Matthew kept his saber drawn. Through the trunks he watched a farmer come up bouncing, and told himself not to think it comical, and asked himself, 'For do you not fight this war for such as him?' but did not let himself answer.

"I need to see the General," the countryman hollered. "I got to see the General." He pulled up the mule and looked at Matthew, blue—jacketed and saber drawn. "You the General?"

"No, but I'm the closest you'll find for many a mile."

"I got to see the General. I got news for the General. And I got to see the Lieutenant, too. You the Lieutenant of the Catawba Rangers? You Dale?"

Matthew lost any amusement. "No." He turned and looked at Lieutenant Dale, and jerked his head toward the countryman.
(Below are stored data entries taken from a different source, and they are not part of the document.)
Lemma set_xreg_late (i v : Z) : set_xreg i v (late q d rv) = late q d (set_xreg i v rv). Proof. reflexivity. Qed.
Lemma set_freg_late (i v : Z) : set_freg i v (late q d rv) = late q d (set_freg i v rv). Proof. reflexivity. Qed.
Lemma set_mem_late (m : memory_t) : set_mem m (late q d rv) = late q d (set_mem m rv). Proof. reflexivity. Qed.
Lemma set_compressed_late (v : bool) : set_compressed v (late q d rv) = late q d (set_compressed v rv).
Proof. reflexivity. Qed.
Lemma set_taken_forward_late (v : Z) : set_branch_taken_forward v (late q d rv) = late q d (set_branch_taken_forward v rv).
Proof. reflexivity. Qed.
Lemma set_taken_backward_late (v : Z) :
  set_branch_taken_backward v (late q d rv) = late q d (set_branch_taken_backward v rv).
Proof. reflexivity. Qed.
Lemma set_untaken_forward_late (v : Z) :
  set_branch_untaken_forward v (late q d rv) = late q d (set_branch_untaken_forward v rv).
Proof. reflexivity. Qed.
Lemma set_is_branch_taken_late (v : bool) : set_is_branch_taken v (late q d rv) = late q d (set_is_branch_taken v rv).
Proof. reflexivity. Qed.
Lemma set_last_pc_late (v : Z) : set_last_pc v (late q d rv) = late q d (set_last_pc v rv). Proof. reflexivity. Qed.
Lemma prof_call_late (e : prof_event) : prof_call e (late q d rv) = late q d (prof_call e rv). Proof. reflexivity. Qed.
Lemma count_insn_late (o : opcode_t) : count_insn o (late q d rv) = late q d (count_insn o rv). Proof. reflexivity. Qed.
Lemma raise_late (f : Z) : raise f (late q d rv) = late q d (raise f rv). Proof. reflexivity. Qed.
Lemma trace_late (c p t a : Z) : rv_trace_record c p t a (late q d rv) = late q d (rv_trace_record c p t a rv).
Proof.
  unfold rv_trace_record. rv_simpl. unfold late. rv_simpl.
  destruct (history_log rv); [|done]. destruct (1 <? _); [|done]. by destruct (negb _).
Qed.
Lemma set_csr_late (r : csr_reg) (v : Z) : set_csr r v (late q d rv) = late q d (set_csr r v rv).
Proof. reflexivity. Qed.
Lemma exceptionFlags_late : softfloat_exceptionFlags (late q d rv) = softfloat_exceptionFlags rv.
Proof. reflexivity. Qed.
Lemma set_roundingMode_late (v : Z) :
  set_softfloat_roundingMode v (late q d rv) = late q d (set_softfloat_roundingMode v rv).
Proof. reflexivity. Qed.
Lemma if_late (b : bool) (r1 r2 : riscv) : (if b then late q d r1 else late q d r2) = late q d (if b then r1 else r2).
Proof. by destruct b. Qed.
End Put.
"It seems this fellow seeks to speak only to those above or below me," Matthew said.

"You Dale?" the countryman said. "I got a letter for you." From his breast, from beneath his soaked jacket and dampened shirt, he pulled a folded piece of paper, typeset on the outside. He slapped it into Dale's palm, and breathed actual relief.

"There," he said. "Now, where's the General at?"
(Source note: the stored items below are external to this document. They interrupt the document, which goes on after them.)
(** The code that frees an entry. *)
Lemma save_code_run (hole : Z -> Prop) (m : list host_reg) (h : host) (i : nat) (e : host_reg) :
  map_ok m -> sim hole stk m g h -> m !! i = Some e -> (e.(dirty) = true -> ~ hole e.(vm_reg_idx)) ->
  exists h', hrun 0 (save_code e) h = Fell 0 h' /\ sim hole stk (alter (set_dirty_bit false) i m) g h' /\ same_regs h h'.
Proof.
  intros Hm Hs He Hh. unfold save_code. destruct (dirty e) eqn:Hd.
  - assert (Hv : vm_reg_idx e <> -1) by (by apply (mo_dirty _ Hm i)). rewrite (save_run hole m h i e) by auto.
    eexists. split; [done|]. split; [by apply sim_write_back|done].
  - exists h. split; [done|]. rewrite (clean_alter _ i e He Hd). by split.
Qed.

Lemma map_new_run (hole : Z -> Prop) (m : list host_reg) (h : host) (i : nat) (e : host_reg) (vm : Z) :
  map_ok m -> sim hole stk m g h -> m !! i = Some e -> (e.(dirty) = true -> ~ hole e.(vm_reg_idx)) ->
  0 <= vm < 32 -> unmapped m vm ->
  exists h', hrun 0 (save_code e) h = Fell 0 h' /\ sim (and_hole hole vm) stk (remap i vm m) g h' /\ same_regs h h'.
Proof.
  intros Hm Hs He Hh Hv Hu. destruct (save_code_run hole m h i e Hm Hs He Hh) as (h' & Hr & Hs' & Hsame).
  exists h'. split; [done|]. split; [|done]. rewrite remap_alter.
  apply (sim_assign hole _ _ i (set_dirty_bit false e)); [by apply map_ok_dirty|done| |done|done|by apply unmapped_clean].
  rewrite list_lookup_alter_eq. by rewrite He.
Qed.

(** ** Loading a vm register *)

Definition but_hole (hole : Z -> Prop) (vm : Z) : Z -> Prop := fun v => hole v /\ v <> vm.

Lemma rdi_not_mapped : RDI ∉ map_regs. Proof. apply (bool_decide_unpack _). by vm_compute. Qed.
Lemma rcx_not_mapped : RCX ∉ map_regs. Proof. apply (bool_decide_unpack _). by vm_compute. Qed.

Lemma upd_eq (r v : Z) (f : Z -> Z) : upd r v f r = v.
Proof. unfold upd. by rewrite Z.eqb_refl. Qed.
Lemma upd_ne (r x v : Z) (f : Z -> Z) : x <> r -> upd r v f x = f x.
Proof. intros Hn. unfold upd. by rewrite (proj2 (Z.eqb_neq _ _) Hn). Qed.

(** Writing a host register that holds a vm register: only that one changes. *)
Lemma sim_set_hreg (hole : Z -> Prop) (m : list host_reg) (h : host) (i : nat) (e : host_reg) (v : Z) :
  map_ok m -> sim hole stk m g h -> m !! i = Some e ->
  sim (and_hole hole e.(vm_reg_idx)) stk m g (set_hreg e.(reg_idx) v h).
Proof.
  intros Hm [Hrdi Hstk Hc Hl Hz Hmap Hcl Hun] He. constructor; cbn [hregs hstack hrv set_hreg]; [|done..| |done|done].
  - rewrite upd_ne; [done|]. intros E. apply rdi_not_mapped. rewrite E. by eapply reg_range.
  - intros j f Hf Hv Hh. destruct (decide (j = i)) as [->|Hj].
    + rewrite He in Hf. injection Hf as <-. destruct Hh. by right.
    + rewrite upd_ne; [apply (Hmap j); [done|done|]|].
      * intros Hh'. apply Hh. by left.
      * intros E. apply Hj. by eapply entry_by_reg.
Qed.

(** A hole is filled when the host register has the value. *)
Lemma sim_fill (hole : Z -> Prop) (m : list host_reg) (h : host) (i : nat) (e : host_reg) :
  map_ok m -> sim hole stk m g h -> m !! i = Some e -> e.(vm_reg_idx) <> -1 ->
  h.(hregs) e.(reg_idx) = xreg g e.(vm_reg_idx) -> sim (but_hole hole e.(vm_reg_idx)) stk m g h.
Proof.
  intros Hm [Hrdi Hstk Hc Hl Hz Hmap Hcl Hun] He Hv E. constructor; try done.
  intros j f Hf Hn Hh. destruct (decide (j = i)) as [->|Hj].
  - rewrite He in Hf. by injection Hf as <-.
  - apply (Hmap j); [done|done|]. intros Hh'. apply Hh. split; [done|]. intros Ev. apply Hj.
    by eapply (mo_unique _ Hm).
Qed.

(** Marking an entry as dirty is always safe, as clean only with the value in the
    emulator state. *)
Lemma sim_dirty (hole : Z -> Prop) (m : list host_reg) (h : host) (i : nat) (e : host_reg) (b : bool) :
  sim hole stk m g h -> m !! i = Some e ->
  (b = false -> e.(vm_reg_idx) <> -1 -> xreg h.(hrv) e.(vm_reg_idx) = xreg g e.(vm_reg_idx)) ->
  sim hole stk (alter (set_dirty_bit b) i m) g h.
Proof.
  intros [Hrdi Hstk Hc Hl Hz Hmap Hcl Hun] He Hb. constructor; [done..| | |].
  - intros j f Hf. destruct (alter_cases _ _ _ _ _ Hf) as (f0 & Hf0 & ->). case_decide; exact (Hmap j f0 Hf0).
  - intros j f Hf. destruct (alter_cases _ _ _ _ _ Hf) as (f0 & Hf0 & ->). case_decide as Hj; [|exact (Hcl j f0 Hf0)].
    subst j. rewrite He in Hf0. injection Hf0 as <-. intros Hv Hd. by apply Hb.
  - intros v Hv Hu. apply Hun; [done|]. intros j f Hf E. destruct (decide (j = i)) as [->|Hj].
    + apply (Hu i (set_dirty_bit b f)); [|done]. rewrite list_lookup_alter_eq. by rewrite Hf.
    + apply (Hu j f); [|done]. by rewrite list_lookup_alter_ne.
Qed.

Lemma sim_weaken (hole hole' : Z -> Prop) (m : list host_reg) (h : host) :
  sim hole stk m g h -> (forall v, hole v -> hole' v) -> sim hole' stk m g h.
Proof.
  intros [Hrdi Hstk Hc Hl Hz Hmap Hcl Hun] Hw. constructor; try done. intros i e He Hv Hh. apply (Hmap i); [done|done|].
  intros Hh'. by apply Hh, Hw.
Qed.

Definition reload_insn (e : host_reg) : hinsn :=
  if e.(vm_reg_idx) =? 0 then Load_imm e.(reg_idx) 0
  else Load S32 parameter_reg_0 e.(reg_idx) (offsetof_X + 4 * e.(vm_reg_idx)).

Definition reload_state (i : nat) (e : host_reg) (s : jit_state) : jit_state :=
  mk_jit (s.(code) ++ [reload_insn e]) (alter (set_dirty_bit (e.(vm_reg_idx) =? 0)) i s.(register_map))
    s.(liveness) s.(candidate_queue).

Lemma reload_eq (s : jit_state) (i : nat) (e : host_reg) :
  st_ok s -> s.(register_map) !! i = Some e -> 0 <= e.(vm_reg_idx) ->
  emit_load S32 parameter_reg_0 e.(reg_idx) (offsetof_X + 4 * e.(vm_reg_idx)) s = Some (tt, reload_state i e s).
Proof.
  intros [Hm _] He Hv. destruct s as [c m l q]. cbn [register_map] in *. unfold emit_load, emit_load_imm, bind, gets.
  cbn [register_map]. rewrite (holds_x0_entry m i e Hm He). unfold reload_state, reload_insn.
  assert (Ho : (offsetof_X + 4 * vm_reg_idx e =? 0) = false) by (apply Z.eqb_neq; unfold offsetof_X; lia).
  destruct (vm_reg_idx e =? 0); unfold emit, set_dirty, modify, set_code, set_register_map;
    cbn [code register_map liveness candidate_queue]; rewrite ?Ho, (alter_first_at m _ i e Hm He); [|done].
  assert (Hm' : map_ok (alter (set_dirty_bit true) i m)).
  { apply map_ok_dirty; [done|]. intros _ f Hf. rewrite He in Hf. injection Hf as <-. lia. }
  assert (He' : alter (set_dirty_bit true) i m !! i = Some (set_dirty_bit true e)) by (rewrite list_lookup_alter_eq; by rewrite He).
  change (reg_idx e) with (reg_idx (set_dirty_bit true e)) at 2. rewrite (alter_first_at _ _ i _ Hm' He').
  by rewrite alter_alter_dirty.
Qed.

Lemma reload_run (hole : Z -> Prop) (m : list host_reg) (h : host) (i : nat) (e : host_reg) :
  map_ok m -> sim hole stk m g h -> m !! i = Some e -> e.(vm_reg_idx) <> -1 ->
  (e.(vm_reg_idx) = 0 \/ e.(dirty) = false) ->
  hrun 0 [reload_insn e] h = Fell 0 (set_hreg e.(reg_idx) (xreg g e.(vm_reg_idx)) h) /\
  sim (but_hole hole e.(vm_reg_idx)) stk (alter (set_dirty_bit (e.(vm_reg_idx) =? 0)) i m) g
    (set_hreg e.(reg_idx) (xreg g e.(vm_reg_idx)) h).
Proof.
  intros Hm Hs He Hv Hd. destruct (mo_range _ Hm i e He) as [|Hr]; [done|]. split.
  - unfold reload_insn. destruct (Z.eqb_spec (vm_reg_idx e) 0) as [E|E]; cbn [hrun hexec size_bytes].
    + by rewrite E, Hx0.
    + unfold parameter_reg_0. rewrite (sm_rdi _ _ _ _ _ Hs), x_addr_u64, load_x by (done || by eapply sim_size).
      destruct Hd as [|Hd]; [done|]. by rewrite (sm_clean _ _ _ _ _ Hs i e He Hv Hd).
  - assert (He' : alter (set_dirty_bit (vm_reg_idx e =? 0)) i m !! i = Some (set_dirty_bit (vm_reg_idx e =? 0) e))
      by (rewrite list_lookup_alter_eq; by rewrite He).
    assert (Hm' : map_ok (alter (set_dirty_bit (vm_reg_idx e =? 0)) i m)).
    { apply map_ok_dirty; [done|]. intros _ f Hf. rewrite He in Hf. by injection Hf as <-. }
    eapply sim_weaken.
    { apply (sim_fill (and_hole hole e.(vm_reg_idx)) _ _ i (set_dirty_bit (vm_reg_idx e =? 0) e) Hm'); [|exact He'|done|by cbn; rewrite upd_eq].
      apply (sim_dirty _ m _ i e); [by apply (sim_set_hreg _ _ _ i)|done|]. intros Hb _. cbn [hrv set_hreg].
      apply (sm_clean _ _ _ _ _ Hs i); [done|done|]. destruct Hd as [Hd|]; [by rewrite Hd in Hb|done]. }
    cbn [vm_reg_idx set_dirty_bit]. intros v [[Hh|Hh] Hn]; [by split|done].
Qed.

(** ** Triples *)

(** The relation, with what is known of the host registers and flags. *)
Definition holds (hole : Z -> Prop) (R : (Z -> Z) -> option flags -> Prop) (s : jit_state) (h : host) : Prop :=
  sim hole stk s.(register_map) g h /\ R h.(hregs) h.(hflags).

Definition only (vm : Z) : Z -> Prop := fun v => v = vm.

(** Nothing is known of the registers the allocator hands out. *)
Definition stable (R : (Z -> Z) -> option flags -> Prop) : Prop :=
  forall f f' fl, (forall r, r ∉ map_regs -> f' r = f r) -> R f fl -> R f' fl.

(** Vm registers held in registers that are not to be evicted. *)
Definition pinned (L : list (Z * Z)) (s : jit_state) : Prop := Forall (fun '(v, r) => mapped s.(register_map) v r) L.

Lemma remap_mapped (m : list host_reg) (i : nat) (e : host_reg) (vm : Z) :
  m !! i = Some e -> mapped (remap i vm m) vm e.(reg_idx).
Proof. intros He. eexists i, _. split; [unfold remap; rewrite list_lookup_alter_eq, He; done|done]. Qed.

Lemma remap_pinned (m : list host_reg) (i : nat) (e : host_reg) (vm v r : Z) :
  m !! i = Some e -> e.(reg_idx) <> r -> mapped m v r -> mapped (remap i vm m) v r.
Proof.
  intros He Hr (j & f & Hf & Hv & Hfr). exists j, f. split; [|done]. unfold remap.
  rewrite list_lookup_alter_ne; [done|]. intros <-. rewrite He in Hf. injection Hf as <-. congruence.
Qed.

Lemma st_ok_map (s : jit_state) (c : list hinsn) (m : list host_reg) :
  st_ok s -> map_ok m -> st_ok (mk_jit c m s.(liveness) s.(candidate_queue)).
Proof. intros [_ Hq] Hm. by constructor. Qed.

Lemma map_found (s : jit_state) (reserved : list Z) (vm r : Z) :
  st_ok s -> vm <> -1 -> mapped s.(register_map) vm r -> map_vm_reg_avoiding reserved vm s = Some (r, s).
Proof.
  intros [Hm _] Hv Hr. unfold map_vm_reg_avoiding, bind, gets. by rewrite (find_mapped _ Hm vm r).
Qed.

(** A destination register: whatever it held is lost, other registers stay. *)
Lemma map_dest_ok (reserved : list Z) (L : list (Z * Z)) (vm : Z) (R : (Z -> Z) -> option flags -> Prop) :
  (length reserved <= 2)%nat -> 0 <= vm < 32 -> Forall (fun '(v, r) => r ∈ reserved) L ->
  gens (fun s => st_ok s /\ pinned L s) (holds nohole R) (map_vm_reg_avoiding reserved vm)
    (fun r s => st_ok s /\ mapped s.(register_map) vm r /\ pinned L s) (fun r => holds (only vm) R).
Proof.
  intros Hl Hv HL s [Hs Hp]. destruct (mapped_dec s.(register_map) vm) as [[r Hr]|Hu].
  - exists r, s, []. rewrite (map_found s reserved vm r Hs ltac:(lia) Hr). split; [done|]. split; [by rewrite app_nil_r|].
    split; [done|]. intros h [Hsim HR]. exists h. split; [done|]. split; [|done]. by eapply sim_weaken.
  - destruct (map_new_eq s reserved vm Hs Hl Hu) as (i & e & He & Hr & E).
    eexists _, _, (save_code e). split; [exact E|]. split; [done|]. pose proof (so_map_ok _ Hs) as Hm. split.
    + split; [by apply st_ok_map; [|apply map_ok_remap]|]. split; [by apply remap_mapped|].
      unfold pinned in *. rewrite !Forall_forall in *. intros [v r] Hin. specialize (Hp _ Hin). specialize (HL _ Hin).
      cbn in Hp, HL |- *. eapply remap_pinned; [exact He| |done]. intros E2. apply Hr. by rewrite E2.
    + intros h [Hsim HR]. destruct (map_new_run nohole _ h i e vm Hm Hsim He ltac:(by intros _ []) Hv Hu)
        as (h' & Hrun & Hsim' & Hreg & Hfl).
      exists h'. split; [done|]. split; [|by rewrite Hreg, Hfl]. eapply sim_weaken; [exact Hsim'|].
      intros v [[]|Hve]. exact Hve.
Qed.

Lemma map_reg_neg (s : jit_state) (i : nat) (e : host_reg) : st_ok s -> s.(register_map) !! i = Some e -> e.(reg_idx) <> -1.
Proof.
  intros [Hm _] He E. pose proof (reg_range _ Hm i e He) as Hin. rewrite E in Hin. revert Hin.
  apply (bool_decide_unpack _). by vm_compute.
Qed.

(** Loading a vm register into a host register. *)
Lemma ra_load_ok (vm : Z) (R : (Z -> Z) -> option flags -> Prop) :
  0 <= vm < 32 -> stable R ->
  gens st_ok (holds nohole R) (ra_load vm)
    (fun r s => st_ok s /\ mapped s.(register_map) vm r) (fun r => holds nohole R).
Proof.
  intros Hv HR s Hs. pose proof (so_map_ok _ Hs) as Hm. unfold ra_load, map_vm_reg, bind, gets.
  destruct (mapped_dec s.(register_map) vm) as [[r Hr]|Hu].
  - rewrite (map_found s _ vm r Hs ltac:(lia) Hr), (origin_mapped _ vm r Hm ltac:(lia) Hr), Z.eqb_refl.
    exists r, s, []. split; [done|]. split; [by rewrite app_nil_r|]. split; [done|]. intros h Hh. by exists h.
  - destruct (map_new_eq s [-1] vm Hs ltac:(cbn; lia) Hu) as (i & e & He & _ & ->).
    rewrite (origin_unmapped _ _ Hu). pose proof (map_reg_neg s i e Hs He) as Hne.
    replace (-1 =? e.(reg_idx)) with false by lia. cbn [negb when].
    set (s1 := mk_jit _ _ _ _). set (e1 := assign vm (set_dirty_bit false e)).
    assert (Hs1 : st_ok s1) by (by apply st_ok_map; [|apply map_ok_remap]).
    assert (He1 : s1.(register_map) !! i = Some e1) by (cbn; unfold remap; rewrite list_lookup_alter_eq; by rewrite He).
    change (reg_idx e) with (reg_idx e1). change (offsetof_X + 4 * vm) with (offsetof_X + 4 * vm_reg_idx e1).
    rewrite (reload_eq s1 i e1 Hs1 He1 ltac:(cbn; lia)).
    eexists _, _, (save_code e ++ [reload_insn e1]). split; [reflexivity|]. split; [by cbn; rewrite <- app_assoc|].
    pose proof (so_map_ok _ Hs1) as Hm1. split.
    + split; [apply st_ok_map; [done|apply map_ok_dirty; [done|]]|].
      * intros _ f Hf. rewrite He1 in Hf. injection Hf as <-. cbn. lia.
      * eexists i, _. split; [cbn [register_map reload_state]; rewrite list_lookup_alter_eq, He1; reflexivity|done].
    + intros h [Hsim Hreg]. destruct (map_new_run nohole _ h i e vm Hm Hsim He ltac:(by intros _ []) Hv Hu)
        as (h' & Hrun & Hsim' & Hreg' & Hfl).
      destruct (reload_run _ _ h' i e1 Hm1 Hsim' He1 ltac:(cbn; lia) ltac:(by right)) as [Hrun2 Hsim2].
      eexists. rewrite hrun_app, Hrun. split; [exact Hrun2|]. split.
      * eapply sim_weaken; [exact Hsim2|]. intros v [[[]|Hve] Hn]. done.
      * cbn [hflags set_hreg]. rewrite Hfl. eapply HR; [|exact Hreg]. intros x Hx. cbn [hregs set_hreg]. rewrite upd_ne; [by rewrite Hreg'|].
        intros ->. apply Hx. by eapply reg_range.
Qed.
"What news do you have for the General?" Matthew asked.

"I got news of the Redcoats' doings that the General needs to hear, and quick, so where the hell is he?"

"Give me your news, and I'll relay it."

The countryman looked at least unsure, and possibly angry. "I don't know. This here's pretty big news. What are you that I should . . ."

"I am Matthew Crow, captain of the Catawba Rangers, and if your news is as urgent as you say, you're wasting time."

Dale finished reading his letter, mouthing through each word. "Who gave you this?" he demanded of the countryman, brandishing the letter, and Matthew looked at it for the moment it hung before him. The sheet itself was the title page from a King James Bible; the reverse was filled with words scribbled in charcoal. He could not make out any one.

"I walked out last evening to collect more wood for my fire," the countryman said, "and he comes upon me like a haint. I never saw him, never heard him till he speaks, him nor his horse, neither. A rider all by his lonesome, a hood pulled over his face. Assuming that he had a face."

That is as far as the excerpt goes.